**Exercise brief**
Copy out each line of the material in which the word "Inductive" can be found.

──────────────────────────────

(** * SumatraPDF [src/utils/Allocator.h]: pool allocator and fixed array helper

    A shallow embedding of [RoundUpTo8], [PoolAllocator] and [FixedArray]
    together with the properties their specification states about them.

    Conventions of the embedding:
    - [size_t] is the 64-bit unsigned type of the x64 targets: a [Z] in
      [0, 2^64), every arithmetic result reduced by [wrap];
    - a pointer is its address, a [Z], and [NULL] is [0];
    - the C heap is a finite map from the address of each live
      [MemBlockNode] to its three header fields; the data bytes that follow
      a header carry no information the allocator reads, so they are not
      stored;
    - [calloc] and [malloc] are the environment's: the address they hand
      back is an argument of the operation that calls them ([0] when the
      platform heap is exhausted);
    - a method is a computation in the monad [M]: it reads and writes the
      allocator object and the heap and either returns or stops in a
      [fault]. *)

From Stdlib Require Import ZArith Lia.
From stdpp Require Import base option list gmap.

Local Open Scope Z_scope.

(** ** Machine integers and pointers *)

Definition SIZE_BITS : Z := 64.
Definition SIZE_MOD : Z := 2 ^ SIZE_BITS.
Definition SIZE_MAX : Z := SIZE_MOD - 1.

(** Reduction of an arithmetic result to [size_t]. *)
Definition wrap (z : Z) : Z := z mod SIZE_MOD.

Definition in_size_t (z : Z) : Prop := 0 <= z < SIZE_MOD.

Definition NULL : Z := 0.

(** [static inline size_t RoundUpTo8(size_t n) { return ((n+8-1)/8)*8; }] *)
Definition RoundUpTo8 (n : Z) : Z :=
  wrap (wrap (wrap (n + 8) - 1) / 8 * 8).

(** The rounding the specification speaks of, over the unbounded integers:
    the least multiple of 8 that is not below [s]. *)
Definition round_up_8 (s : Z) : Z := 8 * ((s + 7) / 8).

(** ** The heap of block headers *)

(** [struct MemBlockNode { MemBlockNode *next; size_t size; size_t free; }] *)
Record MemBlockNode : Type := mkNode {
  next : Z;
  size : Z;
  free : Z
}.

(** [sizeof(MemBlockNode)]: three 8-byte fields. *)
Definition sizeof_MemBlockNode : Z := 24.

(** [size_t Used() { return size - free; }] *)
Definition Used (b : MemBlockNode) : Z := wrap (size b - free b).

(** Address of the data area that follows the header at [p]. *)
Definition data_start (p : Z) : Z := wrap (p + sizeof_MemBlockNode).

(** ** The allocator object *)

Record PoolAllocator : Type := mkPool {
  minBlockSize : Z;
  currMem : Z;
  currBlock : Z;
  firstBlock : Z
}.

Record state : Type := mkState {
  this : PoolAllocator;
  heap : gmap Z MemBlockNode
}.

(** ** Faults and the method monad *)

Inductive fault : Type :=
  | NullDeref      (* a field access through a null pointer *)
  | WildDeref      (* a field access through a pointer to no live block *)
  | BadFree        (* free() of an address that is not live *)
  | DivByZero      (* integer division by zero *)
  | CrashMe        (* CrashIf / CrashAlwaysIf fired *)
  | OutOfFuel.     (* the loop bound of the model was reached *)

Inductive outcome (A : Type) : Type :=
  | Ok (a : A) (s : state)
  | Crash (f : fault).
Arguments Ok {A} a s.
Arguments Crash {A} f.

Definition M (A : Type) : Type := state -> outcome A.

Definition ret {A} (a : A) : M A := fun s => Ok a s.

Definition bind {A B} (m : M A) (k : A -> M B) : M B :=
  fun s => match m s with
           | Ok a s' => k a s'
           | Crash f => Crash f
           end.

Definition crash {A} (f : fault) : M A := fun _ => Crash f.

Declare Scope pool_scope.
Delimit Scope pool_scope with pool.
Notation "x <- m ;; k" := (bind m (fun x => k))
  (at level 100, m at next level, right associativity) : pool_scope.
Notation "m ;;; k" := (bind m (fun _ => k))
  (at level 100, right associativity) : pool_scope.
Local Open Scope pool_scope.

(** Reading and writing the members of [*this]. *)
Definition get_this : M PoolAllocator := fun s => Ok (this s) s.

Definition set_minBlockSize (v : Z) : M unit := fun s =>
  Ok tt (mkState (mkPool v (currMem (this s)) (currBlock (this s))
                         (firstBlock (this s))) (heap s)).

Definition set_currMem (v : Z) : M unit := fun s =>
  Ok tt (mkState (mkPool (minBlockSize (this s)) v (currBlock (this s))
                         (firstBlock (this s))) (heap s)).

Definition set_currBlock (v : Z) : M unit := fun s =>
  Ok tt (mkState (mkPool (minBlockSize (this s)) (currMem (this s)) v
                         (firstBlock (this s))) (heap s)).

Definition set_firstBlock (v : Z) : M unit := fun s =>
  Ok tt (mkState (mkPool (minBlockSize (this s)) (currMem (this s))
                         (currBlock (this s)) v) (heap s)).

(** [p->field] as an rvalue: the header at [p]. *)
Definition load (p : Z) : M MemBlockNode := fun s =>
  if p =? NULL then Crash NullDeref
  else match heap s !! p with
       | Some b => Ok b s
       | None => Crash WildDeref
       end.

(** [p->field = v]: the header at [p] rewritten by [f]. *)
Definition store (p : Z) (f : MemBlockNode -> MemBlockNode) : M unit := fun s =>
  if p =? NULL then Crash NullDeref
  else match heap s !! p with
       | Some b => Ok tt (mkState (this s) (<[p := f b]> (heap s)))
       | None => Crash WildDeref
       end.

Definition with_next (v : Z) (b : MemBlockNode) : MemBlockNode :=
  mkNode v (size b) (free b).
Definition with_size (v : Z) (b : MemBlockNode) : MemBlockNode :=
  mkNode (next b) v (free b).
Definition with_free (v : Z) (b : MemBlockNode) : MemBlockNode :=
  mkNode (next b) (size b) v.

(** [calloc(nmemb, nbytes)] handing back [p]: a zero-filled header becomes
    live at [p]; nothing happens when the platform heap is exhausted ([p]
    null).  The length of the chunk is the caller's business and is not
    recorded: the heap says which headers are live, not how much memory
    lies behind them.  What is stated of the memory of a block is
    therefore stated with the length asked for, [AllocBlock_request], and
    only where that length holds header and capacity. *)
Definition calloc (p : Z) (nmemb nbytes : Z) : M Z := fun s =>
  if p =? NULL then Ok NULL s
  else Ok p (mkState (this s) (<[p := mkNode 0 0 0]> (heap s))).

(** [free(p)]: a no-op on null, the release of a live chunk otherwise. *)
Definition free_ (p : Z) : M unit := fun s =>
  if p =? NULL then Ok tt s
  else match heap s !! p with
       | Some _ => Ok tt (mkState (this s) (delete p (heap s)))
       | None => Crash BadFree
       end.

(** Modelled from the spec: the macros [CrashIf] and [CrashAlwaysIf] come
    from [BaseUtil.h], which is not part of the sources at hand.  The
    specification calls both misuses they guard "fatal, immediate,
    non-recoverable" and requires that a late [SetMinimumBlockSize] be
    detected and aborted, so both macros stop the program when their
    condition holds and do nothing otherwise. *)
Definition CrashIf (cond : bool) : M unit :=
  if cond then crash CrashMe else ret tt.
Definition CrashAlwaysIf (cond : bool) : M unit :=
  if cond then crash CrashMe else ret tt.

(** ** [PoolAllocator] *)

(** [void Init()] *)
Definition Init : M unit :=
  set_currBlock NULL ;;;
  set_firstBlock NULL ;;;
  set_currMem NULL.

(** [PoolAllocator()], run on the storage of a new object. *)
Definition PoolAllocator_ctor : M unit :=
  set_minBlockSize 4096 ;;;
  Init.

(** [void SetMinBlockSize(size_t newMinBlockSize)] *)
Definition SetMinBlockSize (newMinBlockSize : Z) : M unit :=
  a <- get_this ;;
  CrashIf (negb (currBlock a =? NULL)) ;;;
  set_minBlockSize newMinBlockSize.

(** The loop of [FreeAll]; one unit of [fuel] per iteration. *)
Fixpoint FreeAll_loop (fuel : nat) (curr : Z) : M unit :=
  if curr =? NULL then ret tt
  else match fuel with
       | O => crash OutOfFuel
       | S fuel' =>
           b <- load curr ;;
           let next_ := next b in
           free_ curr ;;;
           FreeAll_loop fuel' next_
       end.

──────────────────────────────

**Task solution**
Inductive fault : Type :=
Inductive outcome (A : Type) : Type :=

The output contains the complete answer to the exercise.